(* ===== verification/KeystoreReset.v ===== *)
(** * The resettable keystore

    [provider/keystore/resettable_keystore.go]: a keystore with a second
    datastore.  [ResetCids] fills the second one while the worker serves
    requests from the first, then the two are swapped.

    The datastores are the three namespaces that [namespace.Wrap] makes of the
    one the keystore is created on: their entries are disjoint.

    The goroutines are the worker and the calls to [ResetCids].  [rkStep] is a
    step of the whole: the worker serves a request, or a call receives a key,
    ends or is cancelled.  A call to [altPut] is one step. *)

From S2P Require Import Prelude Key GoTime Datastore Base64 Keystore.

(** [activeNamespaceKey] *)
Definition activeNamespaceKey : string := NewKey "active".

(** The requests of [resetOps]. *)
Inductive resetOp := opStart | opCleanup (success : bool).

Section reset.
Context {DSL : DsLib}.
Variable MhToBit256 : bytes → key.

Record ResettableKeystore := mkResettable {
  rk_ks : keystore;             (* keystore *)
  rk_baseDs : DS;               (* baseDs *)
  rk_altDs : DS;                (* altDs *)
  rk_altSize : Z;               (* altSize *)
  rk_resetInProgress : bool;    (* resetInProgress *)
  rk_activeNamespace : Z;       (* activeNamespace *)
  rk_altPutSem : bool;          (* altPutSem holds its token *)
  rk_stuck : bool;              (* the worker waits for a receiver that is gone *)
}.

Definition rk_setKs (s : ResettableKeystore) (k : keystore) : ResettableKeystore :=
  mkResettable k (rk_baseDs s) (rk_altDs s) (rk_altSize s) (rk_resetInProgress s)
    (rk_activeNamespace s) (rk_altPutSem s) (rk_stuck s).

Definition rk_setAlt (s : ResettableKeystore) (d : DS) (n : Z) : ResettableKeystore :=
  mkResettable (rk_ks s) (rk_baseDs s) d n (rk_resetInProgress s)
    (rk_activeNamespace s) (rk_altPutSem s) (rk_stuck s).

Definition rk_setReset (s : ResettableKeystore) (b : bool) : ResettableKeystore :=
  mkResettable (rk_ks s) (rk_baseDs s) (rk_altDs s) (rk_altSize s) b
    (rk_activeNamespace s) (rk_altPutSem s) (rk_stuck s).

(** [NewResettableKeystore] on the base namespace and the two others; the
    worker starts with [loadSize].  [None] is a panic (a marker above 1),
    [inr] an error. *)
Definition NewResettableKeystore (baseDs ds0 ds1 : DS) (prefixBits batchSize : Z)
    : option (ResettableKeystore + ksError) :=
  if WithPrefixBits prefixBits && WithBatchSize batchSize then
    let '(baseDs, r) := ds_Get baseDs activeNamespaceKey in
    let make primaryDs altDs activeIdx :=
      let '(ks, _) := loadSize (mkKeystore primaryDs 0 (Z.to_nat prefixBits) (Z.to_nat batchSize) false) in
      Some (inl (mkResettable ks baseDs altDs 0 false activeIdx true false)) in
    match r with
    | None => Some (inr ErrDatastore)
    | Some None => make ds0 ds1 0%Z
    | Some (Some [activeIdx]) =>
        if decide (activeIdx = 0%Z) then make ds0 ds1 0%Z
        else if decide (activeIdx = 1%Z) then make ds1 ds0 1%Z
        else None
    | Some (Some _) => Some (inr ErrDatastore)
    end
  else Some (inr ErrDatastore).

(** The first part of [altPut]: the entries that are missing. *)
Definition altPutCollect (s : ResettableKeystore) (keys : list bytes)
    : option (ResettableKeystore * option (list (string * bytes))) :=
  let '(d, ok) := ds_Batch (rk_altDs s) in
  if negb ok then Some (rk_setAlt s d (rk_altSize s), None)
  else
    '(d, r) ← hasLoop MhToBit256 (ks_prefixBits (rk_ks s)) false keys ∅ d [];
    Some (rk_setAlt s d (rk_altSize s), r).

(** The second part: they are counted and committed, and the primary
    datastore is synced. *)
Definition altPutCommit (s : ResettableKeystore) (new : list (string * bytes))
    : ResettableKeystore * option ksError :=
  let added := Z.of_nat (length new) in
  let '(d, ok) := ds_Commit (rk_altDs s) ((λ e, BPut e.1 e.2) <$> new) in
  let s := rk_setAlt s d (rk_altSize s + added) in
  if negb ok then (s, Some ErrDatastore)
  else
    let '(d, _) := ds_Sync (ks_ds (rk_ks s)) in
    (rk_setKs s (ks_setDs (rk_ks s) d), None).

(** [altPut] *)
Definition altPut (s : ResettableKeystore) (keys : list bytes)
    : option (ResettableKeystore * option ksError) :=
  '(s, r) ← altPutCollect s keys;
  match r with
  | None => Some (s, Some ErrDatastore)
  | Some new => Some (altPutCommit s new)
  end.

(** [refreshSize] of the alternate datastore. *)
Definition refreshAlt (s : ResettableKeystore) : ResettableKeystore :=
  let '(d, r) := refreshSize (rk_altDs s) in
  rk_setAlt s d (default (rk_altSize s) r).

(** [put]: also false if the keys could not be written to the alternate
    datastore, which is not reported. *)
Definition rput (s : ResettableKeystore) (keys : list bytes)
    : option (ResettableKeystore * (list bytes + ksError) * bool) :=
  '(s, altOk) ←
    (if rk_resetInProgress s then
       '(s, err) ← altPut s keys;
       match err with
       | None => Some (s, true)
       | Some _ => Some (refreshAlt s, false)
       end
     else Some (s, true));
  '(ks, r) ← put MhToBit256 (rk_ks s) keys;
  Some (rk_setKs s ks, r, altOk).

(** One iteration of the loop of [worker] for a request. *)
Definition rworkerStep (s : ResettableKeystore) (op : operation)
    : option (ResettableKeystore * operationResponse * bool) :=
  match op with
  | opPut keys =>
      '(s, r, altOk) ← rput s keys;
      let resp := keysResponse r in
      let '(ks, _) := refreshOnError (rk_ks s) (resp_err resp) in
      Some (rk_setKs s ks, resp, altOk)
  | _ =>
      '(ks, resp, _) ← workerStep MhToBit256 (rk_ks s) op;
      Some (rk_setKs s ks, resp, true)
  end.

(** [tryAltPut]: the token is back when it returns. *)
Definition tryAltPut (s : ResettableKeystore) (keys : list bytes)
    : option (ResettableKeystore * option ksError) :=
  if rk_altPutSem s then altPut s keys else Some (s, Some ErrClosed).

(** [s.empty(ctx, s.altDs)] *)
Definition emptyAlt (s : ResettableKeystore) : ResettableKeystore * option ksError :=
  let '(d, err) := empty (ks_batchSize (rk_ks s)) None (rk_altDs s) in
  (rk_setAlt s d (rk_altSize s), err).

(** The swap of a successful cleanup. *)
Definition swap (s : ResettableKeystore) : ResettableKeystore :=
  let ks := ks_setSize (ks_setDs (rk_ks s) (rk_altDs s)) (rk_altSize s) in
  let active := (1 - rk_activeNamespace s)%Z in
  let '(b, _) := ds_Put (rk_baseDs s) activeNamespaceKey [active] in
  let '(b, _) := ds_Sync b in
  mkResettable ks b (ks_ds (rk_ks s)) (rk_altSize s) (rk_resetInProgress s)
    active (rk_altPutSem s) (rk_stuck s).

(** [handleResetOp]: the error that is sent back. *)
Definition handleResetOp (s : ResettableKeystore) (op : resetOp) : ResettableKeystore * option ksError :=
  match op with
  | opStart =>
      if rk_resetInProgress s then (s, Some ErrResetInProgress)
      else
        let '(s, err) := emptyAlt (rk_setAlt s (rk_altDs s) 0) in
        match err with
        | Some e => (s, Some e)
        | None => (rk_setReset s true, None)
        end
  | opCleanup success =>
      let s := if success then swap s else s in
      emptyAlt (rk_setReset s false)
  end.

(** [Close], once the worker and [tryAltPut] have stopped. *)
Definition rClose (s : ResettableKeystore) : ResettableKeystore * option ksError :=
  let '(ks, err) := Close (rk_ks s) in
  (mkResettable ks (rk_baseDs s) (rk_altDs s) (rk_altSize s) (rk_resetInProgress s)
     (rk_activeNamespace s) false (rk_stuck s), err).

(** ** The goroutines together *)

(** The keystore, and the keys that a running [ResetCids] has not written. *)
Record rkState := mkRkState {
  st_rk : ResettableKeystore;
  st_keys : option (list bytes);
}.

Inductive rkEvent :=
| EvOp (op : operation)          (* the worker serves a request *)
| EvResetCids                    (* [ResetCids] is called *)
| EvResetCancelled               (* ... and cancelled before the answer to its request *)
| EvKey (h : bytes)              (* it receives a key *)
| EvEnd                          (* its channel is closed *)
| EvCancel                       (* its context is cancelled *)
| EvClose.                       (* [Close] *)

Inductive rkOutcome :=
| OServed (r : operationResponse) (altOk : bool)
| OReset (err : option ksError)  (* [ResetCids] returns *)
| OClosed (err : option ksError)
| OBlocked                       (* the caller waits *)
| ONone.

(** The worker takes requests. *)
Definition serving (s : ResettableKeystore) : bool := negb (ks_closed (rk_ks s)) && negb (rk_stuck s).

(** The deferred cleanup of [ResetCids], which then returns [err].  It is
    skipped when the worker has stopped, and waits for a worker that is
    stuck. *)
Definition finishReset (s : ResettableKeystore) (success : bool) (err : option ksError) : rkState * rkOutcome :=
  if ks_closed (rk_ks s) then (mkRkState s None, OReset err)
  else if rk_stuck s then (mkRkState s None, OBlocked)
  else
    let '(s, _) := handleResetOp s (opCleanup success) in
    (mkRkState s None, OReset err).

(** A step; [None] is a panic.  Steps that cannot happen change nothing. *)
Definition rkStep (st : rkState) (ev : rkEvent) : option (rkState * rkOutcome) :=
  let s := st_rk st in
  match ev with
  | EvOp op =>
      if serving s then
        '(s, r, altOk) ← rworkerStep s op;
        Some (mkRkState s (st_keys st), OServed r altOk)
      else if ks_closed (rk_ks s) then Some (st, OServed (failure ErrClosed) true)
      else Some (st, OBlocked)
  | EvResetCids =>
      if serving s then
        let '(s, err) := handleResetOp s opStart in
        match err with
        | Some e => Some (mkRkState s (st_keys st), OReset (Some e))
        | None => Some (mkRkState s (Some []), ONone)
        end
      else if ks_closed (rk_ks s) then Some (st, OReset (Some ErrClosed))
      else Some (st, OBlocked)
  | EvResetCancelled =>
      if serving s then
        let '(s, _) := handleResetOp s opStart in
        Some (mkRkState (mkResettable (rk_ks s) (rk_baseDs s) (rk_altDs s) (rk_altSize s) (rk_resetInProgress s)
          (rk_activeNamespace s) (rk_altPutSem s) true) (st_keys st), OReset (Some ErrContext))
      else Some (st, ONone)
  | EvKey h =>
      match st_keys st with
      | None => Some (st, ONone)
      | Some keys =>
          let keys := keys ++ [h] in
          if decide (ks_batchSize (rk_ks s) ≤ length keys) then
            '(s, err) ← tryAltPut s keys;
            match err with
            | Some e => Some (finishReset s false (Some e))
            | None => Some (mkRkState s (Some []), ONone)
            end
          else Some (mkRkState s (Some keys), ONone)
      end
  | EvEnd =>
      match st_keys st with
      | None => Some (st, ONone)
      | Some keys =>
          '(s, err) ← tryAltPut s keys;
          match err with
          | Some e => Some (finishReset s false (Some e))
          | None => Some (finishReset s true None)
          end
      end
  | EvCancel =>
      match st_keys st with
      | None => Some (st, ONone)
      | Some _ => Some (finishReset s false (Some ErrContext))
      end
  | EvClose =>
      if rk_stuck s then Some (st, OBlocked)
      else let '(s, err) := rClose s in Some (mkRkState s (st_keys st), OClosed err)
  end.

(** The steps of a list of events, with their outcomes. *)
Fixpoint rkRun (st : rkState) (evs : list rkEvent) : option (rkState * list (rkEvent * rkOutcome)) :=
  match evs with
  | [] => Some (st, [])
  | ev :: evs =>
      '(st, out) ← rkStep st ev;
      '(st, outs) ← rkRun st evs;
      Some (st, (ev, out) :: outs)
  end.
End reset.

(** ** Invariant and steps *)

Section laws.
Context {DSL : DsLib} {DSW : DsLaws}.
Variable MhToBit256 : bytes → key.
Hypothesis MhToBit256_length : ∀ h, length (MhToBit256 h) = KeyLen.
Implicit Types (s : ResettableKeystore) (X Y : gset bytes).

▶ **INSTRUCTIONS FOR THE TASK**:
With no other words, report how many lines in the entries hold the string "negb".

▶ **ANSWER TO THE EXERCISE**:
3